• **Aim of the task**: Look below for the line containing "p_Type : Z;"; from there, print each line exactly up to and including the line containing "then put_option optConnectionSig (p_ConnectionSig", and stop.

--*--

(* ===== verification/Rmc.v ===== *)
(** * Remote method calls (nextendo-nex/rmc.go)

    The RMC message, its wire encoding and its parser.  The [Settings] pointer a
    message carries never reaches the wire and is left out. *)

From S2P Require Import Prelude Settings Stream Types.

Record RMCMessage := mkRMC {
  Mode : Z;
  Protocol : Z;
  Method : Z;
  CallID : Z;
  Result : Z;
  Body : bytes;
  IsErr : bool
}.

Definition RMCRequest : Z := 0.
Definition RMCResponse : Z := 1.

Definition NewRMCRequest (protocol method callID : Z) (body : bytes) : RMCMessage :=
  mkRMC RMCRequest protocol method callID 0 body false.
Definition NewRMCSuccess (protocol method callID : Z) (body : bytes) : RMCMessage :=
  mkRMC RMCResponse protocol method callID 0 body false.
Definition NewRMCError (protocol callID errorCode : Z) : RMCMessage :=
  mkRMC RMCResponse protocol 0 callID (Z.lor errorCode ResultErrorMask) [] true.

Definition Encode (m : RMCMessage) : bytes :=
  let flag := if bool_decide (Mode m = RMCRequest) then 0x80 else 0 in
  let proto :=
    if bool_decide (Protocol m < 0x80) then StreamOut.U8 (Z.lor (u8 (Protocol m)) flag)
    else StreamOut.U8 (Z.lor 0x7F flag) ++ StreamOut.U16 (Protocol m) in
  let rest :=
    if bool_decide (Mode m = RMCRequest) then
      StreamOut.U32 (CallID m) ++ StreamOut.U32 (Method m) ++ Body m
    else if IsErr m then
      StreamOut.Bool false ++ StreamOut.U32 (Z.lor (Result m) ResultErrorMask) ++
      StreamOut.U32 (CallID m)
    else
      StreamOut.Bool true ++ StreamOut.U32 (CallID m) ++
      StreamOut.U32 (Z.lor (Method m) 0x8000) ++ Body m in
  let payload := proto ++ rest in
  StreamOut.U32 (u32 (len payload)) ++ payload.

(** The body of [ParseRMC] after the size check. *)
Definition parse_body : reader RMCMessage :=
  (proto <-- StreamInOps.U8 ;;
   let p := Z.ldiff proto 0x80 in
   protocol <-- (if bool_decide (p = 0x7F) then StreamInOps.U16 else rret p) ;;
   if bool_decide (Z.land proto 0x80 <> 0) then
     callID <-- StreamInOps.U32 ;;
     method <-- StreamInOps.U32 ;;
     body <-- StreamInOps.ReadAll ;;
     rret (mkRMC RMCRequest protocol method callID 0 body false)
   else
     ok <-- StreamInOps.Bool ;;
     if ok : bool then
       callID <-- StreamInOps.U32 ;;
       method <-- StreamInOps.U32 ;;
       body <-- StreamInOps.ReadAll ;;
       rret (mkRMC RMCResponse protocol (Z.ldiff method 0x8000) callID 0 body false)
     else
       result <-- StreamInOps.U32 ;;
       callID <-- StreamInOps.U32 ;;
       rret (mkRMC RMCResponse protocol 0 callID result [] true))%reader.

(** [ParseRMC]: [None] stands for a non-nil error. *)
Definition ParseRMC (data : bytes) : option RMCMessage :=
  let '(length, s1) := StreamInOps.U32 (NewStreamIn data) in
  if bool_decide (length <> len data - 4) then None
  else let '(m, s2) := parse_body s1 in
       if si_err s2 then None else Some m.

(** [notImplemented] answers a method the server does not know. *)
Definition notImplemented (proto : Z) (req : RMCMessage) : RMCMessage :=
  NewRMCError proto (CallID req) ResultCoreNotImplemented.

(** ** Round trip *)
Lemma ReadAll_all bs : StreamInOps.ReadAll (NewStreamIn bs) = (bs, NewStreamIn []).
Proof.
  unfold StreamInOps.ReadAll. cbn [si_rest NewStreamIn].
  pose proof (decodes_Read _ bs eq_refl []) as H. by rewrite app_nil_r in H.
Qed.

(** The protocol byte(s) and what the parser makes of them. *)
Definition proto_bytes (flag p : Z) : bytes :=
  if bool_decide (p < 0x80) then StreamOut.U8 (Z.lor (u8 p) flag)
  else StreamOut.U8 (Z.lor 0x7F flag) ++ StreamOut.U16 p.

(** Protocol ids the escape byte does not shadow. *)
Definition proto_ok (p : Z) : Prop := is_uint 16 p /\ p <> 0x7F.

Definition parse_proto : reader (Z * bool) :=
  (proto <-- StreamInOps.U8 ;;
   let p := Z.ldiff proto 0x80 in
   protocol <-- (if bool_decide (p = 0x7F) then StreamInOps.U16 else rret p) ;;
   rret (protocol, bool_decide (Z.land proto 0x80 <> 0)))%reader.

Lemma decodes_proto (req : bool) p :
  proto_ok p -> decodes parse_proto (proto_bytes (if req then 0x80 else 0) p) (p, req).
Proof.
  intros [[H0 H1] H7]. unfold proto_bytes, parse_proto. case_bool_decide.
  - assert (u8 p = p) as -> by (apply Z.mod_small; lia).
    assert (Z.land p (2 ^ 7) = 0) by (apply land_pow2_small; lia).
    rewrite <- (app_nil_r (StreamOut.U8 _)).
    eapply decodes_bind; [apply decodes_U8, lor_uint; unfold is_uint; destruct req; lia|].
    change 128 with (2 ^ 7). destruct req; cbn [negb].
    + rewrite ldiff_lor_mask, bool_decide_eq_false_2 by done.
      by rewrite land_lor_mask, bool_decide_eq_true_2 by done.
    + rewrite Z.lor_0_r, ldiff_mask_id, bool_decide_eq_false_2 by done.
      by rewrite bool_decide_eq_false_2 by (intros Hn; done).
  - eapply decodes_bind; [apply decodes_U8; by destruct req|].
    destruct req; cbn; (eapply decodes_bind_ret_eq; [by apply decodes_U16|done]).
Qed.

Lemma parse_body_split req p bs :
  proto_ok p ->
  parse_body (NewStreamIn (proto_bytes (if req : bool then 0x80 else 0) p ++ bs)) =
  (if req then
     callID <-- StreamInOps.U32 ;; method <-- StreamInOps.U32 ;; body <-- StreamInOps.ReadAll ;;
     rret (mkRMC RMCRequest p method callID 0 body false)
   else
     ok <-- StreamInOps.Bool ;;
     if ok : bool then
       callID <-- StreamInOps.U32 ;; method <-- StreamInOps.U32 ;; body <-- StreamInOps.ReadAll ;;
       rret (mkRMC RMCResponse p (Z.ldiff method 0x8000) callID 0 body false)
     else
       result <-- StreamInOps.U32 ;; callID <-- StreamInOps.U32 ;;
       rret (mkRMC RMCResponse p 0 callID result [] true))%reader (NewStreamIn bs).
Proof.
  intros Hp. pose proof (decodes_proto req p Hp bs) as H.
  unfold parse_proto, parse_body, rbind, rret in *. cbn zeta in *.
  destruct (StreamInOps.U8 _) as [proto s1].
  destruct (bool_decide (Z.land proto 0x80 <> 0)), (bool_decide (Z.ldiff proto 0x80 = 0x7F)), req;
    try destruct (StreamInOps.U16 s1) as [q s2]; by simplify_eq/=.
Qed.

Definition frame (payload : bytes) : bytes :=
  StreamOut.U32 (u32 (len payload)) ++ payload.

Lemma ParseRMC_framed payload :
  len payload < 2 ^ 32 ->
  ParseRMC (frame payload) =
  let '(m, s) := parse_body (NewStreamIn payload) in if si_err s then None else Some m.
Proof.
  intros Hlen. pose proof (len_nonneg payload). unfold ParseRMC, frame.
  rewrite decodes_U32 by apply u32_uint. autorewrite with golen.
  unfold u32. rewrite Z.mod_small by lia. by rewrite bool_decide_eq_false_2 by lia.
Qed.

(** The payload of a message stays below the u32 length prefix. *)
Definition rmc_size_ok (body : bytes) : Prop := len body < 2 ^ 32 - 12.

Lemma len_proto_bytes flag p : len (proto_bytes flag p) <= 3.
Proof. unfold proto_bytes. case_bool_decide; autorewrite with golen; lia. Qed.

--*--

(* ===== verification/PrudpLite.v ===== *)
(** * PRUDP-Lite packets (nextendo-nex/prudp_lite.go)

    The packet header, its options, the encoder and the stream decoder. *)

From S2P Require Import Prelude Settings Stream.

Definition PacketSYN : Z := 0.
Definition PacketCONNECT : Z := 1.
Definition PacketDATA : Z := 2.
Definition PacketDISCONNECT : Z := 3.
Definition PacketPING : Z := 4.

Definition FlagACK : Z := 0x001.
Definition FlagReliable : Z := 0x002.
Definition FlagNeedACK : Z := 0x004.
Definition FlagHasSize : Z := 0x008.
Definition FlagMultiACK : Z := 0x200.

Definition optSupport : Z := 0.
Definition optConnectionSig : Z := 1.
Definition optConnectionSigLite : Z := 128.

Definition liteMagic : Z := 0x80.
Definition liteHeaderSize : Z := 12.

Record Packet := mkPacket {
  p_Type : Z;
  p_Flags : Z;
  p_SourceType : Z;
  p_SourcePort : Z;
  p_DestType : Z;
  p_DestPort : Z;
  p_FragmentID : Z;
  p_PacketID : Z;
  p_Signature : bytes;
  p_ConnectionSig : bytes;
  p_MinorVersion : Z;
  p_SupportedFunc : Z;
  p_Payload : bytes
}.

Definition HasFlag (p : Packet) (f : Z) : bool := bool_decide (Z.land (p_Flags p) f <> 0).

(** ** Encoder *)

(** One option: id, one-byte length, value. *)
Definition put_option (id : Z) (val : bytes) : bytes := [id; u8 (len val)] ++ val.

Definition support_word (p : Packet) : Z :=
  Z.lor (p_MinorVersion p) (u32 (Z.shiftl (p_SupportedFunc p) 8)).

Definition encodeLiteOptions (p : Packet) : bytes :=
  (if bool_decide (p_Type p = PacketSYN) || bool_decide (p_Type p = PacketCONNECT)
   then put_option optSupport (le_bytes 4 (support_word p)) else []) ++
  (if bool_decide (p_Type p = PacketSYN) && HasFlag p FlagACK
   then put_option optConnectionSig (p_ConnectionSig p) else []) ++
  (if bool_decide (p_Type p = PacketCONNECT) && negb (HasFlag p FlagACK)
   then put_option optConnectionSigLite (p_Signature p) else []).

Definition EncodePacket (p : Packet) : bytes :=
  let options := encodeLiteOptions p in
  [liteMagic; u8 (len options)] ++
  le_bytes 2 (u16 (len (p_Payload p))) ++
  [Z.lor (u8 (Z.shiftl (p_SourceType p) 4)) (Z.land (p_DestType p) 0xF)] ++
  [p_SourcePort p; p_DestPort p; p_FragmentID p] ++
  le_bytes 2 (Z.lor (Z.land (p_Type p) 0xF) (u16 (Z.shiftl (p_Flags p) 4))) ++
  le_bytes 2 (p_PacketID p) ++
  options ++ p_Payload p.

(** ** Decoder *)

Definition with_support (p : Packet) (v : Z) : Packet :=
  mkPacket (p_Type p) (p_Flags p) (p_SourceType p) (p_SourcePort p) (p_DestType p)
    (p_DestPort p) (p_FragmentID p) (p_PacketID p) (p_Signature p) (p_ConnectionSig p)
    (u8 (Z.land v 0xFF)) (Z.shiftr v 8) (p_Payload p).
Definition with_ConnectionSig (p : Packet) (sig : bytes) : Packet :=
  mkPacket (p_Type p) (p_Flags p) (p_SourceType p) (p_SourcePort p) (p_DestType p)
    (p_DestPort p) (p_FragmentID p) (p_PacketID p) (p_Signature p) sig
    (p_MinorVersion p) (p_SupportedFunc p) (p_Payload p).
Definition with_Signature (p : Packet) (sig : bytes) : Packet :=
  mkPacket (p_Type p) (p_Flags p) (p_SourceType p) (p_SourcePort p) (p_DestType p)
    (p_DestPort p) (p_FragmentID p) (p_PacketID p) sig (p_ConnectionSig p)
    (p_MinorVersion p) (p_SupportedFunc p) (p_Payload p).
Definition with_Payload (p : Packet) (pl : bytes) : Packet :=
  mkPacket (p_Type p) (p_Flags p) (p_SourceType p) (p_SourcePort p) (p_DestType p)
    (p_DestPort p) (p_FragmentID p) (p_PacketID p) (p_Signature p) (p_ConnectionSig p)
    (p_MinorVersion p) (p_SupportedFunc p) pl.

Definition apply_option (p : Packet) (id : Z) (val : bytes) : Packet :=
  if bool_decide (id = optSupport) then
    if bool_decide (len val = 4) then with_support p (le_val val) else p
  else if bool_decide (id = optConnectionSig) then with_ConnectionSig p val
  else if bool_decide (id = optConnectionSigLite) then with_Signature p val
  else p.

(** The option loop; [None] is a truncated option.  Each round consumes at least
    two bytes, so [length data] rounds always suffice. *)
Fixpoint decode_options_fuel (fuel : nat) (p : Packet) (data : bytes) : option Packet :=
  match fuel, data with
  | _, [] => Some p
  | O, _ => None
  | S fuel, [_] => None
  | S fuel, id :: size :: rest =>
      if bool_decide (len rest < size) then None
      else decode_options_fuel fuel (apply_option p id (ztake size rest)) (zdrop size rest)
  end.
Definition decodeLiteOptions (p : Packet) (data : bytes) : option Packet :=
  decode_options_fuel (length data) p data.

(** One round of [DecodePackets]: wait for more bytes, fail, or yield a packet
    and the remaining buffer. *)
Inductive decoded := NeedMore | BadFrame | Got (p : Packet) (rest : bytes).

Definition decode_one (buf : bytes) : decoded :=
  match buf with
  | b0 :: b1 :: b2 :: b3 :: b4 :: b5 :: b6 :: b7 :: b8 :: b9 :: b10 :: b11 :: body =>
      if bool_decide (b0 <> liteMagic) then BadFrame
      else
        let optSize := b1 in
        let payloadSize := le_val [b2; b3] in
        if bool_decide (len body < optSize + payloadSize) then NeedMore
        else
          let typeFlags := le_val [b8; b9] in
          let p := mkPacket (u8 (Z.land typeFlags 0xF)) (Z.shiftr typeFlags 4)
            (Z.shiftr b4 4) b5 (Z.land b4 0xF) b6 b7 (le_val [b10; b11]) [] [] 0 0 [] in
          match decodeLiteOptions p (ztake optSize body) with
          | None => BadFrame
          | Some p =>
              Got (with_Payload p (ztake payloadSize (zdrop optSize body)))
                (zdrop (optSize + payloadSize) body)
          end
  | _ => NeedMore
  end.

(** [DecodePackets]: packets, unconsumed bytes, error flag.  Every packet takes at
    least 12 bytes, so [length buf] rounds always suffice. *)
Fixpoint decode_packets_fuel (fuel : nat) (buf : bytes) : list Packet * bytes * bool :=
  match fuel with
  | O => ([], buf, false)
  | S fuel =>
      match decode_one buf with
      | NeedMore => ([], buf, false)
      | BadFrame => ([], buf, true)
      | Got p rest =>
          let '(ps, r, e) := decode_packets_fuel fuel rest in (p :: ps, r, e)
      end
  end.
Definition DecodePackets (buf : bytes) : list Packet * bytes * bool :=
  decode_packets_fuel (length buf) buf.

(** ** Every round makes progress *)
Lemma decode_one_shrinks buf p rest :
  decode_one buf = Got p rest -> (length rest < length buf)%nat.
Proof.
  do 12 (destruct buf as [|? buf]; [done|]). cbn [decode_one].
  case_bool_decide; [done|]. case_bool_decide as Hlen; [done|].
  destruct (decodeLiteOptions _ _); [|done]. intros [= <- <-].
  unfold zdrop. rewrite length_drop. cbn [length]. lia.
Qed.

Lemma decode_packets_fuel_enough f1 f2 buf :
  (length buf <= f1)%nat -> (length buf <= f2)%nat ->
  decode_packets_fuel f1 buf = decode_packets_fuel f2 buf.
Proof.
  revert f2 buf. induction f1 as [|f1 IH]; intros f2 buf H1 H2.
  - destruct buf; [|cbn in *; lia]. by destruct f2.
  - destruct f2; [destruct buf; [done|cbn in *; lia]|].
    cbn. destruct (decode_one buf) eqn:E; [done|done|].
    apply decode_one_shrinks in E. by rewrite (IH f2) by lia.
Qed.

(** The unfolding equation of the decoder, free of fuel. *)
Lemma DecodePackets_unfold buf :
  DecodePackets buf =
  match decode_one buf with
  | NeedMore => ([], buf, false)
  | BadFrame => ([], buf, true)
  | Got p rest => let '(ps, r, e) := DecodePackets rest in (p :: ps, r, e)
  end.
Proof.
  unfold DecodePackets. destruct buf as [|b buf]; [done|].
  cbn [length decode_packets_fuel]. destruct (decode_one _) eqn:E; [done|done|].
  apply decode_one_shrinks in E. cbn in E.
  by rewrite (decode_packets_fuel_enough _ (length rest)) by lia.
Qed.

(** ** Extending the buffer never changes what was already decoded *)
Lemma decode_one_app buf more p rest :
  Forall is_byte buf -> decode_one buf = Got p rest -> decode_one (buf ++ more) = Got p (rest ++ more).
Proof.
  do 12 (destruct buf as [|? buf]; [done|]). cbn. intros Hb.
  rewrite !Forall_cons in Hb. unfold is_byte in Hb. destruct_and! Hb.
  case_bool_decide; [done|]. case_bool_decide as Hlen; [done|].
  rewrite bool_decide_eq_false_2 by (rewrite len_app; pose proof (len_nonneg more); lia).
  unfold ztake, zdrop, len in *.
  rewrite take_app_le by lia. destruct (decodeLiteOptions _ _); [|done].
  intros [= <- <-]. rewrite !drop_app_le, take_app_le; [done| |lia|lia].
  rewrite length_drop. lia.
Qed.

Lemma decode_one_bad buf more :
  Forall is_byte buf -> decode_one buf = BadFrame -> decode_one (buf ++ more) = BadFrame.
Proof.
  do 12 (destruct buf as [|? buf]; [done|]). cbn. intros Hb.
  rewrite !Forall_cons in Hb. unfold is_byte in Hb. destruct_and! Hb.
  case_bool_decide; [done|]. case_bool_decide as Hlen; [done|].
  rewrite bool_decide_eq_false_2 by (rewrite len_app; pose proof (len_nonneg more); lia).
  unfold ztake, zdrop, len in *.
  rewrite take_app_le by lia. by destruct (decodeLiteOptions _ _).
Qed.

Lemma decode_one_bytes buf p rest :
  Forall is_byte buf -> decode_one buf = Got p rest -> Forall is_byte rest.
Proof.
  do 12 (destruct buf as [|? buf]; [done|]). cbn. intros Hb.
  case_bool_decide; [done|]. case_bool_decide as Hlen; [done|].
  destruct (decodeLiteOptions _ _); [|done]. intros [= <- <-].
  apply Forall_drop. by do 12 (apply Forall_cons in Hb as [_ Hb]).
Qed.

--*--

• **Completed task**:
  p_Type : Z;
  p_Flags : Z;
  p_SourceType : Z;
  p_SourcePort : Z;
  p_DestType : Z;
  p_DestPort : Z;
  p_FragmentID : Z;
  p_PacketID : Z;
  p_Signature : bytes;
  p_ConnectionSig : bytes;
  p_MinorVersion : Z;
  p_SupportedFunc : Z;
  p_Payload : bytes
}.

Definition HasFlag (p : Packet) (f : Z) : bool := bool_decide (Z.land (p_Flags p) f <> 0).

(** ** Encoder *)

(** One option: id, one-byte length, value. *)
Definition put_option (id : Z) (val : bytes) : bytes := [id; u8 (len val)] ++ val.

Definition support_word (p : Packet) : Z :=
  Z.lor (p_MinorVersion p) (u32 (Z.shiftl (p_SupportedFunc p) 8)).

Definition encodeLiteOptions (p : Packet) : bytes :=
  (if bool_decide (p_Type p = PacketSYN) || bool_decide (p_Type p = PacketCONNECT)
   then put_option optSupport (le_bytes 4 (support_word p)) else []) ++
  (if bool_decide (p_Type p = PacketSYN) && HasFlag p FlagACK
   then put_option optConnectionSig (p_ConnectionSig p) else []) ++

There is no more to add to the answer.